# YOUR TASK
Search the data for the word "HConstructionError" and copy every line where it occurs.

# DATASET CONTENT

Definition test_objects (id : nat) : ObjDesc :=
  match id with
  | 0 => Injectable "NoDependencies" None (λ _, Normal tt)
  | 1 => Injectable "HasDefaults" (Some (Normal [])) (λ _, Normal tt)
  | 2 => Injectable "DefaultsAndDependencies"
           (Some (Normal [NoDependencies; HasDefaults])) (λ _, Normal tt)
  | 3 => Injectable "Broken" None (λ _, Throw boom)
  | 4 => Injectable "NeedsBroken"
           (Some (Normal [NoDependencies; Broken; HasDefaults])) (λ _, Normal tt)
  | 5 => Injectable "Top" (Some (Normal [NeedsBroken])) (λ _, Normal tt)
  | 6 => {| obj_name := Some "Error"; obj_toString := "Error: boom";
            obj_dependencies := None; obj_construct := None |}
  | _ => plain_object
  end.

(** [() => 4] cannot be written without numbers; [() => 'hello, world'],
    [() => undefined] and [() => { throw boom; }] can. *)
Definition hello_provider : Provider :=
  {| fn_id := 0; fn_call := Normal (VStr "hello, world") |}.
Definition undefined_provider : Provider :=
  {| fn_id := 1; fn_call := Normal VUndefined |}.
Definition failing_provider : Provider :=
  {| fn_id := 2; fn_call := Throw boom |}.

(** A rank for the keys of [test_objects]: every class ranks above the
    classes it declares. *)
Definition test_rank (key : JsVal) : nat :=
  match key with
  | VObj 2 | VObj 4 => 1
  | VObj 5 => 2
  | _ => 0
  end.



(** The states the tests end in. *)

(** After [construct(DefaultsAndDependencies)] on a new container. *)
Definition after_DefaultsAndDependencies : State :=
  {| this := add DefaultsAndDependencies (VLoc 2)
               (add HasDefaults (VLoc 1)
                  (add NoDependencies (VLoc 0) new_DIContainer));
     heap := [HInstance NoDependencies []; HInstance HasDefaults [];
              HInstance DefaultsAndDependencies [VLoc 0; VLoc 1]];
     trace := [ECallDependencies DefaultsAndDependencies;
               ENew NoDependencies [] (Normal (VLoc 0));
               ECallDependencies HasDefaults;
               ENew HasDefaults [] (Normal (VLoc 1));
               ENew DefaultsAndDependencies [VLoc 0; VLoc 1]
                 (Normal (VLoc 2))] |}.

(** After [provide(NoDependencies, () => 'hello, world')] and
    [construct(DefaultsAndDependencies)]. *)
Definition after_override : State :=
  {| this := add DefaultsAndDependencies (VLoc 1)
               (add HasDefaults (VLoc 0)
                  (add NoDependencies (VStr "hello, world")
                     (provide NoDependencies hello_provider new_DIContainer)));
     heap := [HInstance HasDefaults [];
              HInstance DefaultsAndDependencies [VStr "hello, world"; VLoc 0]];
     trace := [ECallDependencies DefaultsAndDependencies;
               ECallProvider NoDependencies hello_provider;
               ECallDependencies HasDefaults;
               ENew HasDefaults [] (Normal (VLoc 0));
               ENew DefaultsAndDependencies [VStr "hello, world"; VLoc 0]
                 (Normal (VLoc 1))] |}.

(** After a failed [construct(NeedsBroken)] on a new container. *)
Definition after_NeedsBroken : State :=
  {| this := add NoDependencies (VLoc 0) new_DIContainer;
     heap := [HInstance NoDependencies [];
              HConstructionError "Error constructing Broken" boom;
              HConstructionError "Error constructing NeedsBroken" (VLoc 1)];
     trace := [ECallDependencies NeedsBroken;
               ENew NoDependencies [] (Normal (VLoc 0));
               ENew Broken [] (Throw boom)] |}.

(** After a failed [construct(Top)] on a new container. *)
Definition after_Top : State :=
  {| this := add NoDependencies (VLoc 0) new_DIContainer;
     heap := [HInstance NoDependencies [];
              HConstructionError "Error constructing Broken" boom;
              HConstructionError "Error constructing NeedsBroken" (VLoc 1);
              HConstructionError "Error constructing Top" (VLoc 2)];
     trace := [ECallDependencies Top; ECallDependencies NeedsBroken;
               ENew NoDependencies [] (Normal (VLoc 0));
               ENew Broken [] (Throw boom)] |}.

(** After [construct(DefaultsAndDependencies)], a failed
    [construct(NeedsBroken)], and two more successful calls. *)
Definition after_four_calls : State :=
  {| this := this after_DefaultsAndDependencies;
     heap := heap after_DefaultsAndDependencies ++
             [HConstructionError "Error constructing Broken" boom;
              HConstructionError "Error constructing NeedsBroken" (VLoc 3)];
     trace := trace after_DefaultsAndDependencies ++
              [ECallDependencies NeedsBroken; ENew Broken [] (Throw boom)] |}.

Section Container.

(** The objects of the host program. *)
Variable objects : nat → ObjDesc.

(** *** What JavaScript does with a value *)

(** [x.name], for [x] neither [null] nor [undefined]; [None] is [undefined].
    Primitives have no [name]; an instance is a plain object; an [Error]
    inherits [name] from its prototype. *)
Definition get_name (h : list HeapObj) (x : JsVal) : option string :=
  match x with
  | VObj id => obj_name (objects id)
  | VLoc a =>
      match h !! a with
      | Some (HConstructionError _ _) => Some "Error"
      | Some (HTypeError _) => Some "TypeError"
      | Some (HInstance _ _) | None => None
      end
  | _ => None
  end.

# ANSWER TO THIS TASK
              HConstructionError "Error constructing Broken" boom;
              HConstructionError "Error constructing NeedsBroken" (VLoc 1)];
              HConstructionError "Error constructing Broken" boom;
              HConstructionError "Error constructing NeedsBroken" (VLoc 1);
              HConstructionError "Error constructing Top" (VLoc 2)];
             [HConstructionError "Error constructing Broken" boom;
              HConstructionError "Error constructing NeedsBroken" (VLoc 3)];
      | Some (HConstructionError _ _) => Some "Error"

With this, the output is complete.